Computed tomography (CT) is useful in the further evaluation of transplant complications where US cannot fully demonstrate an abnormality due to overlying bowel gas or when patients become systemically unwell. CT can be used to confirm urological, nephrogenic and vascular complications that have been detected by US, or where US has not been able to sufficiently exclude such abnormalities ( Fig. 30.3 ). A dedicated renal CT angiographic or urographic phase protocol with multiplanar reconstruction or a biphasic examination may be required to answer these questions. CT can provide excellent quality images to help guide diagnosis of the full range of complications relating to renal transplantation, with the added advantage of being accessible, quick and cost-effective. The disadvantage of CT relates to the risks associated with ionising radiation and nephrotoxic contrast agents, which are relevant in cases involving younger patients, patients with significant transplant renal dysfunction or in patients requiring repeated follow-up imaging.
Magnetic resonance (MR) imaging can provide a valuable alternative to CT in cases where repeated radiation exposures or contrast agent administration are undesirable. As access to MR has improved, MR protocols have been developed that include MR angiography, urography and renography, which now provide excellent capability in imaging cases of obstructive, vascular, nephrogenic and extra-renal transplant complications ( Figs 30.4 and 30.5 ). MR angiography is an evolving technique that can be used to evaluate the transplant artery and vein. It is used predominantly when US evaluation is inconclusive. There are two main techniques of MR angiography—unenhanced and contrast-enhanced. Contrast-enhanced MR angiography relies upon the administration of gadolinium agents, which were widely used in the past in patients with renal dysfunction in preference to iodinated contrast agents. Such gadolinium-based agents are now contraindicated in patients with renal failure or severe dysfunction (i.e. with an estimated glomerular filtration rate of less than 30) due to the risk of nephrogenic systemic fibrosis. Contrast-enhanced MR angiography also relies upon a coronal three-dimensional (3D) fast multiplanar gradient-echo breath-hold sequence. This is performed after a timing bolus of contrast medium.
Many techniques are used to perform unenhanced MR angiography such as time-of-flight (TOF), phase-contrast or steady-state free-precession (SSFP) sequences. TOF exploits the inflow effect of blood protons and uses flow-compensated 2D or 3D gradient-echo sequences. Phase contrast is independent of direction but is motion susceptible and time-consuming. Turbulent flow can cause loss of signal and may result in overestimation of narrowing.

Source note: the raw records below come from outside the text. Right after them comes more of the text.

(** With a [fires] tag the state does change: the events module of the
    examples resolves the type string of the tag of [classFiring], which
    rewrites the scratch buffer and moves its version; the event is set under
    its name, as the end-to-end property of the spec has it. *)
Example getClassDeclaration_fires :
  let run :=
    @getClassDeclaration firesImports 1 classFiring "XFiring" exampleAnalyzer None
      initialState in
  contents (snd run) = "export type typeToParse = MyDetail"
  /\ contentsId (snd run) = 1%N
  /\ diagnostics (snd run) = []
  /\ match fst run with
     | Some (CustomElementModel model) =>
         let events : gmap string FiredEvent :=
           events (customElementJSDocData model) in
         match events !! "my-event" with
         | Some event => Some (size events, firedName event, text <$> firedType event)
         | None => None
         end
     | _ => None
     end
     = Some (1, "my-event", Some "MyDetail").
Proof. vm_compute. done. Qed.

Lemma getClassDeclaration_default_export_name_witness :
  exists info,
    getClassDeclarationInfo classDefaultExport exampleAnalyzer initialState
    = (Some info, initialState)
    /\ declarationName info = "default"
    /\ exists model,
         fst (factory info 1 initialState) = Some (CustomElementModel model)
         /\ customElementName model = EmptyString
         /\ tagname model = Some "x-anonymous".
Proof.
  destruct (getClassDeclaration_default_export_name classDefaultExport
              exampleAnalyzer initialState initialState 1)
    as (info & Hinfo & Hname & Hcustom & _); [reflexivity..|].
  exists info. split; [exact Hinfo|]. split; [exact Hname|].
  apply Hcustom. reflexivity.
Defined.

(** ** The scratch buffer, continued *)

Section ScratchMore.
Context `{Imports}.

Lemma parseType_state (typeString : string) (st : State) :
  diagnostics (snd (parseType typeString st)) = diagnostics st
  /\ contents (snd (parseType typeString st))
     = "export type typeToParse = " +:+ typeString
  /\ contentsId (snd (parseType typeString st)) = (contentsId st + 1)%N.
Proof.
  unfold parseType, updateContents. rewrite !bind_run. cbn [fst snd].
  unfold getSourceFile. cbn [service contentsId contents diagnostics].
  destruct (service st) as [cache|].
  - destruct (cachedVersion cache =? contentsId st + 1)%N; cbn [fst snd].
    + by destruct (cachedSourceFile cache).
    + by destruct (parseSourceFile _).
  - cbn [fst snd]. by destruct (parseSourceFile _).
Qed.

(** [getTypeForTypeString] adds its diagnostic exactly when it returns
    nothing for a type string, and no other; every such call rewrites the
    buffer to the alias of the type string and moves the version counter by
    one. Without a type string it returns nothing and leaves the state as it
    is. *)
Theorem getTypeForTypeString_diagnostic (typeString : string) (location : Node)
    (analyzer : Analyzer) (st : State) :
  let run := getTypeForTypeString (Some typeString) location analyzer st in
  diagnostics (snd run)
  = diagnostics st
    ++ match fst run with
       | Some _ => []
       | None => [failedToParseType location]
       end
  /\ contents (snd run) = "export type typeToParse = " +:+ typeString
  /\ contentsId (snd run) = (contentsId st + 1)%N
  /\ getTypeForTypeString None location analyzer st = (None, st).
Proof.
  intros run. unfold run, getTypeForTypeString. rewrite bind_run.
  destruct (parseType_state typeString st) as (Hdiagnostics & Hcontents & Hid).
  destruct (fst (parseType typeString st)); rewrite ?bind_run; simpl.
  - by rewrite Hdiagnostics, app_nil_r.
  - by rewrite Hdiagnostics.
Qed.
(** X9. The heartbeat keeps a record alive.  On a store that does not
    fail, take a record that expires the configured TTL plus two seconds
    from now, as the renew-or-write rule leaves it, and let the renewal
    goroutine run on a ticker of period the configured TTL.  After any
    number of ticks the record is there with the value it had and again
    the TTL plus two seconds to live, and it is still alive when the next
    tick comes: each renewal is an Expire, the value is never
    rewritten. *)
Theorem heartbeat_keeps_record_alive t n :
  forall e (w : World MemStore),
    faults (store w) = [] ->
    0 < rn_ttl t <= maxDuration - 2 * Second ->
    find_entry (now (store w)) (rn_key t) (entries (store w)) = Some e ->
    e_exp e = Some (now (store w) + rn_ttl t + 2 * Second) ->
    now (store (beats t n w)) = now (store w) + Z.of_nat n * rn_ttl t /\
    find_entry (now (store (beats t n w))) (rn_key t)
      (entries (store (beats t n w)))
    = Some {| e_key := rn_key t; e_val := e_val e;
              e_exp := Some (now (store (beats t n w))
                             + rn_ttl t + 2 * Second) |} /\
    find_entry (now (store (beats t n w)) + rn_ttl t) (rn_key t)
      (entries (store (beats t n w)))
    = Some {| e_key := rn_key t; e_val := e_val e;
              e_exp := Some (now (store (beats t n w))
                             + rn_ttl t + 2 * Second) |}.
Proof.
  assert (S2 : 0 < 2 * Second) by (unfold Second, Nanosecond; lia).
  induction n as [|n IH]; intros e w F Ht Hf He.
  - cbn [beats]. rewrite Z.mul_0_l, Z.add_0_r.
    destruct (find_entry_some _ _ _ _ Hf) as (_ & Hk & _).
    rewrite <- Hk, <- He, entry_eta.
    split; [reflexivity|]. split; [rewrite Hk; exact Hf|].
    rewrite Hk. apply (find_entry_later _ _ _ _ _ Hf); [lia|].
    unfold live. rewrite He. apply Z.ltb_lt. lia.
  - cbn [beats renewal_step snd].
    set (wa := advance_world (rn_ttl t) w).
    assert (Fa : faults (store wa) = []) by exact F.
    assert (W : written_ttl (rn_ttl t) = rn_ttl t + 2 * Second).
    { apply written_ttl_exact. unfold minDuration. lia. }
    assert (Hfa : find_entry (now (store wa)) (rn_key t) (entries (store wa))
                  = Some e).
    { apply (find_entry_later _ _ _ _ _ Hf); [cbn; lia|].
      unfold live. rewrite He. apply Z.ltb_lt. cbn. lia. }
    destruct (register_mem_lookup (rn_key t) (rn_value t) (rn_ttl t) wa Fa)
      as (_ & Hl & _); [lia|].
    destruct (register_mem_entries (rn_key t) (rn_value t) (rn_ttl t) wa Fa)
      as (_ & Hn & F1 & _ & _).
    set (w1 := snd (register mem_client (rn_key t) (rn_value t) (rn_ttl t) wa))
      in *.
    rewrite Hfa in Hl. unfold kept_value, remaining in Hl. rewrite He in Hl.
    replace (1 <? now (store w) + rn_ttl t + 2 * Second - now (store wa))
      with true in Hl
      by (symmetry; apply Z.ltb_lt; cbn; lia).
    rewrite <- Hn, W in Hl.
    destruct (IH _ w1 F1 Ht Hl) as (In1 & In2 & In3).
    { cbn. f_equal. lia. }
    cbn [e_val] in *.
    split; [rewrite In1, Hn; unfold wa; cbn [advance_world advance store now]; lia|]. split; assumption.
Qed.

Newer techniques that appear to offer significant improvement in image quality have been recently introduced. SSFP with or without arterial spin labelling can provide high-resolution images of blood vessels, including renal arteries, without the use of contrast agents. It relies upon a gradient-echo-based sequence that maintains steady-state longitudinal and transverse magnetisation by applying serial equidistant radiofrequency pulses. SSFP enables a short acquisition time and produces high signal-to-noise images that are independent of flow and direction. The images are susceptible to field heterogeneity.
Compared with CT angiography, MR angiography has a number of disadvantages including an increased time of imaging, a limited range and a range of complex artefacts.
Conventional angiography is usually reserved as a prelude to intervention, or in cases where US, CT and/or MR imaging are unable to exclude or define an abnormality ( Fig. 30.6 ).
Cystography may be required in the evaluation of bladder abnormality immediately after surgery to evaluate bladder injury, or at a later date to investigate reflux following recurrent pain or infection ( Fig. 30.7 ).